ITEM 11.  EXECUTIVE COMPENSATION.

     The following table summarizes information concerning annual and 
long-term cash and non-cash compensation paid to or accrued for the benefit 
of the Chief Executive Officer and each of the three other most highly 
compensated executive officers of the Company (collectively, the "named 
executive officers") for all services rendered in all capacities to the 
Company for fiscal 1998. 

                              SUMMARY COMPENSATION TABLE

<TABLE>
<CAPTION>

NAME AND PRINCIPAL POSITION         SALARY    BONUS (1)     OTHER ANNUAL          ALL OTHER 
                                                          COMPENSATION(2),(3)   COMPENSATION (4)

<S>                                <C>        <C>             <C>                  <C>
Howard P. Hoeper                   $337,700   $100,000        $600,000             $5,600
  Chairman of the Board, Chief
  Executive Officer and
  President
Jerry J. Corirossi                  197,000     50,000           _                  5,600
  Vice President - Finance &
  Administration and Chief
  Financial Officer
Donald L. MacLaughlin               197,000     50,000           _                  5,600
  Vice President -
  Manufacturing (Western
  Operations)
Walter C. Riesen                    197,000     50,000           _                  5,600
  Vice President - 
  Manufacturing (Eastern
  Operations)

</TABLE>
___________
Notes:

(1)  Consists of discretionary bonus awards accrued in fiscal 1998 and paid 
in fiscal 1999 pursuant to PRI's Bonus Plan.  See "Bonus Plan". 

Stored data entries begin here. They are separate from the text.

(* ===== verification/PoolPaths.v ===== *)
(** Operations as paths of statements.

    [Paths m]: run from a reachable state, [m] commits a sequence of [pool_step]s, whether it
    answers or fails.  The class is closed under the constructs of [act]; this file has the
    statements, the settlements and the operations on the queue (internal/poolfuzz/service.go,
    settle_outbox.go, relay_settler.go, lease_churn.go, deferred_bounty.go, settle_replay.go). *)
From S2P Require Import Prelude PoolCfg GoText GoNum Json PoolBase PoolOutbox PoolQueue PoolFair PoolSteps.

(** * What a later statement may rely on *)

Lemma step_grows p p' : pool_step p p' → grows p p'.
Proof.
  assert (∀ cid kind miner sev item now, grows p (after (enqueue_row cid kind miner sev item now) p)) as Hrow.
  { intros. unfold after. destruct (enqueue_cases cid kind miner sev item now p) as [(r & _ & _ & ->)|[_ ->]]; [reflexivity|apply grows_app]. }
  destruct 1 as [| |? ? ? ? ?|? ? ? ? ? ? ? ?|test now|p' (_ & _ & E & _) _]; [|  |done|done|apply ack_grows|].
  - intros r Hr. by exists r.
  - intros r Hr. exists r. unfold after, insert_item. by destruct (existsb _ _).
  - intros r Hr. exists r. by rewrite E.
Qed.

(** The same work item, later. *)
Definition later (w w' : WorkItem) : Prop := w_id w' = w_id w ∧ w_campaign w' = w_campaign w ∧ payee w' = payee w.

Lemma claim_grows p p' w kind : grows p p' → run_claim p w kind → run_claim p' w kind.
Proof.
  intros Hg [Ho|(Hpd & r & (r' & Hr' & Hi & Hk & _)%Hg & Hid & Hrow)]; [by left|right]. split; [done|]. exists r'.
  unfold run_row in *. split_and!; congruence.
Qed.

Lemma claim_move p w w' kind : pool_ok p → w ∈ items p → item_move p w w' → run_claim p w kind → later w w' ∧ run_claim p w' kind.
Proof.
  intros Hp Hw H Hcl. pose proof (ok_pay _ Hp w Hw) as (H1 & H2 & _).
  assert (w_run w ≠ RunNone) as Hne by (destruct Hcl as [[Ho _]|[-> _]]; [by apply open_not_none|done]).
  unfold later, run_claim, run_row, payee in *.
  destruct H as [w' (Hi & Hc & Hn) (Hm & Hrun & Ho) _ _|w' _ Hnd|next r Hopen Hr Hk Hnext|r Hopen Hr Hid Hs|m st sev Hm].
  - rewrite Hm, Hrun, Ho, Hi, Hc. done.
  - destruct Hne. by apply H1.
  - split; [done|]. destruct Hcl as [[_ ->]|[E _]]; [|by rewrite E in Hopen]. cbn.
    destruct Hnext as [[-> Hap]|[Hon Hf]]; [right; split; [done|by exists r]|left]. unfold w_run, run_kind in *. cbn. by rewrite Hf.
  - split; [done|]. destruct Hcl as [[_ ->]|[E _]]; [|by rewrite E in Hopen]. right. split; [done|]. exists r.
    split_and!; [done|done|]. by apply (open_link p Hp w r).
  - apply H2 in Hne. by rewrite Hm in Hne.
Qed.

Lemma claim_step p p' w kind : pool_ok p → pool_step p p' → w ∈ items p → run_claim p w kind →
  ∃ w', w' ∈ items p' ∧ later w w' ∧ run_claim p' w' kind.
Proof.
  intros Hp Hs Hw Hcl. pose proof (claim_grows _ _ _ _ (step_grows _ _ Hs) Hcl) as Hcl'.
  assert (∀ l, items p' = items p ++ l → ∃ w', w' ∈ items p' ∧ later w w' ∧ run_claim p' w' kind) as Hkeep.
  { intros l E. exists w. rewrite E. split_and!; [apply elem_of_app; by left|done|done]. }
  assert (∀ cid k miner sev item now, items (after (enqueue_row cid k miner sev item now) p) = items p ++ []) as Henq.
  { intros. rewrite app_nil_r. unfold after, enqueue_row. by destruct (List.find _ _). }
  destruct Hs as [f Hf|cid n now Hc|v kind' now Hv Hk'|cid k' miner sev item now Hc Hk'|test now|p' (E & _) _].
  - exists (f w). cbn. destruct (claim_move p w (f w) kind) as [Hl Hcl2]; auto.
    split_and!; [by apply list_elem_of_fmap_2|done|]. eapply claim_grows; [|exact Hcl2]. intros r Hr. by exists r.
  - unfold after, insert_item in *. destruct (existsb _ _); [eapply (Hkeep []); by rewrite app_nil_r|by eapply Hkeep].
  - eapply Hkeep, Henq.
  - eapply Hkeep, Henq.
  - apply (Hkeep []). by rewrite app_nil_r.
  - apply (Hkeep []). by rewrite app_nil_r.
Qed.

Definition path : relation Pool := rtc pool_step.

Lemma path_reach p p' : pool_reach p → path p p' → pool_reach p'.
Proof. intros Hr H. induction H as [|p q r Hs H IH]; [done|]. apply IH. by eapply pr_step. Qed.
Lemma path_grows p p' : path p p' → grows p p'.
Proof. induction 1 as [|p q r Hs H IH]; [done|]. etrans; [by apply step_grows|done]. Qed.

(** What was read about the run of [w] holds whatever was committed since. *)
Lemma claim_path p p' w kind : pool_reach p → path p p' → w ∈ items p → run_claim p w kind →
  ∃ w', w' ∈ items p' ∧ later w w' ∧ run_claim p' w' kind.
Proof.
  intros Hr H. revert w Hr. induction H as [p|p q r Hs H IH]; intros w Hr Hw Hcl; [by exists w|].
  destruct (claim_step p q w kind) as (w1 & Hw1 & (E1 & E2 & E3) & Hcl1); [by apply reach_ok|done..|].
  destruct (IH w1) as (w2 & Hw2 & (F1 & F2 & F3) & Hcl2); [by eapply pr_step|done..|]. exists w2. split_and!; [done|split_and!; congruence|done].
Qed.

(** * The class *)

Definition paths_at {A} (m : pool_act A) (p : Pool) : Prop := pool_reach p → path p (after m p).
Class Paths {A} (m : pool_act A) : Prop := paths p : paths_at m p.

Lemma paths_bind_at {A B} (m : pool_act A) (f : A → pool_act B) p :
  paths_at m p → (∀ a, answer m p = Ok a → paths_at (f a) (after m p)) → paths_at (abind m f) p.
Proof.
  unfold paths_at, after, answer, abind. intros Hm Hf Hr. specialize (Hm Hr). destruct (m p) as [[a|e] p']; cbn in *; [|done].
  etrans; [done|]. apply Hf; [done|by eapply path_reach].
Qed.

Lemma paths_id_at {A} (m : pool_act A) p : after m p = p → paths_at m p.
Proof. unfold paths_at. by intros ->. Qed.
#[global] Instance paths_ret {A} (a : A) : Paths (aret a).
Proof. intros p. by apply paths_id_at. Qed.
#[global] Instance paths_fail {A} e : Paths (afail (A := A) e).
Proof. intros p. by apply paths_id_at. Qed.
#[global] Instance paths_lift {A} (r : result A) : Paths (alift r).
Proof. intros p. by apply paths_id_at. Qed.
#[global] Instance paths_guard b e : Paths (aguard b e).
Proof. destruct b; apply _. Qed.
#[global] Instance paths_bind {A B} (m : pool_act A) (f : A → pool_act B) : Paths m → (∀ a, Paths (f a)) → Paths (abind m f).
Proof. intros Hm Hf p. apply paths_bind_at; [apply Hm|]. intros a _. apply Hf. Qed.
#[global] Instance paths_get : Paths (A := Pool) aget.
Proof. intros p. by apply paths_id_at. Qed.
#[global] Instance paths_try {A} (m : pool_act A) : Paths m → Paths (atry m).
Proof. intros Hm p. apply Hm. Qed.
#[global] Instance paths_wrap {A} pre (m : pool_act A) : Paths m → Paths (awrap pre m).
Proof. intros Hm p Hr. specialize (Hm p Hr). unfold after, awrap in *. by destruct (m p) as [[a|e] p']. Qed.
#[global] Instance paths_if {A} (b : bool) (m k : pool_act A) : Paths m → Paths k → Paths (if b then m else k).
Proof. by destruct b. Qed.
#[global] Instance paths_for {A} (f : A → pool_act unit) l : (∀ x, Paths (f x)) → Paths (afor f l).
Proof. intros Hf. induction l; cbn; apply _. Qed.
#[global] Instance paths_count {A} (f : A → pool_act Z) n l : (∀ x, Paths (f x)) → Paths (acount f n l).
Proof. intros Hf. revert n. induction l; cbn; intros n; apply _. Qed.
Lemma paths_get_at {A} (f : Pool → pool_act A) : (∀ p, paths_at (f p) p) → Paths (abind aget f).
Proof. intros Hf p. apply paths_bind_at; [apply paths_get|]. by intros q [= <-]. Qed.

(2)  The Company does not have restricted stock award plans or long-term 
incentive plans and has not granted stock appreciation rights. 

(3)  "Other Annual Compensation" for Mr. Hoeper consists of fees paid by PRI 
to HPH pursuant to a management agreement. See "Certain Relationships and 
Related Transactions -- Management Agreement." None of the other named 
executive officers received reportable "Other Annual Compensation" in fiscal 
1998.

(4)  Consists of contributions made by PRI on behalf of the named executive 
officers pursuant to the Pension Plan (as defined below). 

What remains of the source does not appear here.